Jusque-là, aucun détail n’a été fourni sur la composition de cette délégation. « Une délégation de la RDC se rendra mardi à Luanda (Angola) à l’invitation du médiateur pour aller écouter ce qu’il a à nous dire », a déclaré Tina Salama, porte-parole du président Tshisekedi, cité par l’AFP.
En fait, Kinshasa avait exclu toute négociation directe avec le M23 qu’il qualifie de groupe terroriste soutenu par Kigali. Mais la semaine dernière, les autorités congolaises avaient pris acte après l’annonce par Luanda de discussions entre les deux parties. Toutefois, le M23-AFC a exigé du président Tshisekedi « qu’il exprime publiquement et sans ambiguïté son engagement à ces pourparlers ».

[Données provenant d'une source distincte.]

(** * Bookworm: table-of-contents reconstruction, structured navigation
      and the Piper utterance loop

    A shallow embedding of three pieces of the application:

    - [FitzDocument.toc_tree]
      (bookworm/document_formats/mu/__init__.py),
    - [BookViewerWindow.navigate_to_structural_element] and
      [BookViewerWindow.onTOCItemClick]
      (bookworm/gui/book_viewer/__init__.py),
    - [PiperSpeechEngine.speak_utterance]
      (bookworm/platforms/win32/speech_engines/piper/__init__.py).

    Python integers are unbounded, so page numbers, levels and character
    offsets are [Z].  List positions produced by [enumerate] are [nat].
    An uncaught Python exception is the [Raise] outcome of [Py.result]. *)

From Equations Require Import Equations.
From Stdlib Require Import ZArith List String Bool Lia.
Import ListNotations.

Local Open Scope Z_scope.

(** ** Python outcomes *)

Module Py.

Inductive exn : Type :=
| IndexError
| KeyError.

Inductive result (A : Type) : Type :=
| Ok (a : A)
| Raise (e : exn).

Arguments Ok {A} a.
Arguments Raise {A} e.

Definition bind {A B : Type} (m : result A) (k : A -> result B) : result B :=
  match m with
  | Ok a => k a
  | Raise e => Raise e
  end.

Definition is_ok {A : Type} (m : result A) : bool :=
  match m with
  | Ok _ => true
  | Raise _ => false
  end.

(** [xs[-1]]: the last element of a Python list together with the
    elements before it; [IndexError] on the empty list. *)
Fixpoint split_last {A : Type} (xs : list A) : option (list A * A) :=
  match xs with
  | [] => None
  | x :: rest =>
      match split_last rest with
      | None => Some ([], x)
      | Some (init, z) => Some (x :: init, z)
      end
  end.

(** Keeps the equation of a scrutinee available in a branch. *)
Definition inspect {A : Type} (x : A) : { y : A | x = y } :=
  exist _ x eq_refl.

End Py.

Import Py.

Notation "x <- m ;; k" := (Py.bind m (fun x => k))
  (at level 61, m at next level, right associativity).

(** ** The table of contents: data *)

(** One row of [self._ebook.getToC()]: [(level, title, start_page, *extra)].
    The loop of [toc_tree] binds [extra] and never reads it. *)
Record Entry : Type := mkEntry {
  level : Z;
  title : string;
  start_page : Z
}.

(** Modelled from the spec: [Pager] of bookworm.document_formats.base, a
    record of the first, last and current page of a section. *)
Record Pager : Type := mkPager {
  first : Z;
  last : Z;
  current : Z
}.

(** Modelled from the spec: [Section] of bookworm.document_formats.base, a
    title, a pager and an ordered sequence of child sections;
    [Section.append] adds a child at the end of [children]. *)
Inductive Section : Type :=
| mkSection (sec_title : string) (sec_pager : Pager) (sec_children : list Section).

Definition sec_title (s : Section) : string :=
  match s with mkSection t _ _ => t end.

Definition pager (s : Section) : Pager :=
  match s with mkSection _ p _ => p end.

Definition children (s : Section) : list Section :=
  match s with mkSection _ _ cs => cs end.

Definition append (parent child : Section) : Section :=
  match parent with
  | mkSection t p cs => mkSection t p (cs ++ [child])
  end.

(** The object [parent.children[-1]] is mutated in place by the walk; in
    the tree of values this is the replacement of the last child. *)
Definition with_children (parent : Section) (cs : list Section) : Section :=
  match parent with
  | mkSection t p _ => mkSection t p cs
  end.

(** ** [toc_tree]: the forward scan for the bounding entry *)

(** The [while next_item[0] != level] loop.  [curr_index] is bumped before
    it is used as a subscript, so the entry at [index + 1] is read twice;
    the subscript that runs past the list raises the [IndexError] which the
    surrounding [try] turns into [next_item = None]. *)
Equations? scan_loop (toc_info : list Entry) (lvl : Z) (curr_index : nat)
    (next_item : Entry) : option Entry
    by wf (List.length toc_info - curr_index)%nat lt :=
  scan_loop toc_info lvl curr_index next_item
    with inspect (negb (level next_item =? lvl)) => {
    | exist _ false _ := Some next_item;
    | exist _ true _ with inspect (nth_error toc_info (S curr_index)) => {
        | exist _ (Some it) Hget := scan_loop toc_info lvl (S curr_index) it;
        | exist _ None _ := None } }.
Proof.
  change (nth_error toc_info (S curr_index) = Some it) in Hget.
  assert (S curr_index < List.length toc_info)%nat
    by (apply nth_error_Some; congruence).
  lia.
Qed.

(** The body of the [try] block: [curr_index = index], the first read
    [toc_info[curr_index + 1]], then the loop. *)
Definition find_next_item (toc_info : list Entry) (index : nat) (lvl : Z)
  : option Entry :=
  let curr_index := index in
  match nth_error toc_info (curr_index + 1) with
  | None => None
  | Some next_item => scan_loop toc_info lvl curr_index next_item
  end.

(** ** [toc_tree]: attaching a section *)

(** The [while True] loop that descends into [children[-1]] while
    [parent_lvl > 1] and then appends. *)
Equations? walk_append (parent_lvl : Z) (parent sect : Section)
    : result Section by wf (Z.to_nat (parent_lvl - 1)) lt :=
  walk_append parent_lvl parent sect with Z_gt_dec parent_lvl 1 => {
    | left Hgt with split_last (children parent) => {
        | None := Raise IndexError;
        | Some (init, child) :=
            child' <- walk_append (parent_lvl - 1) child sect ;;
            Ok (with_children parent (init ++ [child'])) };
    | right _ := Ok (append parent sect) }.
Proof.
  lia.
Qed.

Definition attach (root_item : Section) (lvl : Z) (sect : Section)
  : result Section :=
  if lvl =? 1 then Ok (append root_item sect)
  else
    let parent_lvl := lvl - 1 in
    match split_last (children root_item) with
    | None => Raise IndexError
    | Some (init, parent) =>
        parent' <- walk_append parent_lvl parent sect ;;
        Ok (with_children root_item (init ++ [parent']))
    end.

(** ** [toc_tree]: the loop over [enumerate(toc_info)] *)

Definition last_page_of (max_page : Z) (next_item : option Entry) : Z :=
  match next_item with
  | None => max_page
  | Some it => start_page it - 2
  end.

Definition make_section (toc_info : list Entry) (max_page : Z) (index : nat)
    (e : Entry) : Section :=
  let next_item := find_next_item toc_info index (level e) in
  let last_page := last_page_of max_page next_item in
  let pgn := mkPager (start_page e - 1) last_page (start_page e - 1) in
  mkSection (title e) pgn [].

Fixpoint toc_loop (toc_info : list Entry) (max_page : Z) (index : nat)
    (rest : list Entry) (root_item : Section) : result Section :=
  match rest with
  | [] => Ok root_item
  | e :: rest' =>
      let sect := make_section toc_info max_page index e in
      root_item' <- attach root_item (level e) sect ;;
      toc_loop toc_info max_page (S index) rest' root_item'
  end.

(** [doc_title] is [self.metadata.title] and [num_pages] is [len(self)]. *)
Definition toc_tree (doc_title : string) (num_pages : Z)
    (toc_info : list Entry) : result Section :=
  let max_page := num_pages - 1 in
  let root_item := mkSection doc_title (mkPager 0 (num_pages - 1) 0) [] in
  toc_loop toc_info max_page 0 toc_info root_item.

(** ** Specification-side definitions for the table of contents *)

(** The bound as the specification words it: the next entry after position
    [i] whose level equals [lvl]. *)
Definition next_same_level (toc_info : list Entry) (i : nat) (lvl : Z)
  : option Entry :=
  find (fun e => level e =? lvl) (skipn (S i) toc_info).

Definition spec_last_page (toc_info : list Entry) (num_pages : Z) (i : nat)
    (lvl : Z) : Z :=
  match next_same_level toc_info i lvl with
  | Some it => start_page it - 2
  | None => num_pages - 1
  end.

(** The number of [children[-1]] steps of the walk, counted structurally. *)
Fixpoint descend_append (n : nat) (parent sect : Section) : result Section :=
  match n with
  | O => Ok (append parent sect)
  | S n' =>
      match split_last (children parent) with
      | None => Raise IndexError
      | Some (init, child) =>
          child' <- descend_append n' child sect ;;
          Ok (with_children parent (init ++ [child']))
      end
  end.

Samedi, le président Lourenço a appelé à un cessez-le-feu dès dimanche à 00 h 00. Les belligérants semblent faire la sourde oreille. Les combats se poursuivent dans le territoire de Walikale, où les rebelles du M23, soutenus par le Rwanda, poursuivent leur avancée vers Walikale-centre.
Pourtant, ce cessez-le-feu avait pour objectif de conduire « à la création d’un climat de détente qui favorise le début des pourparlers de paix », selon le communiqué de la présidence angolaise.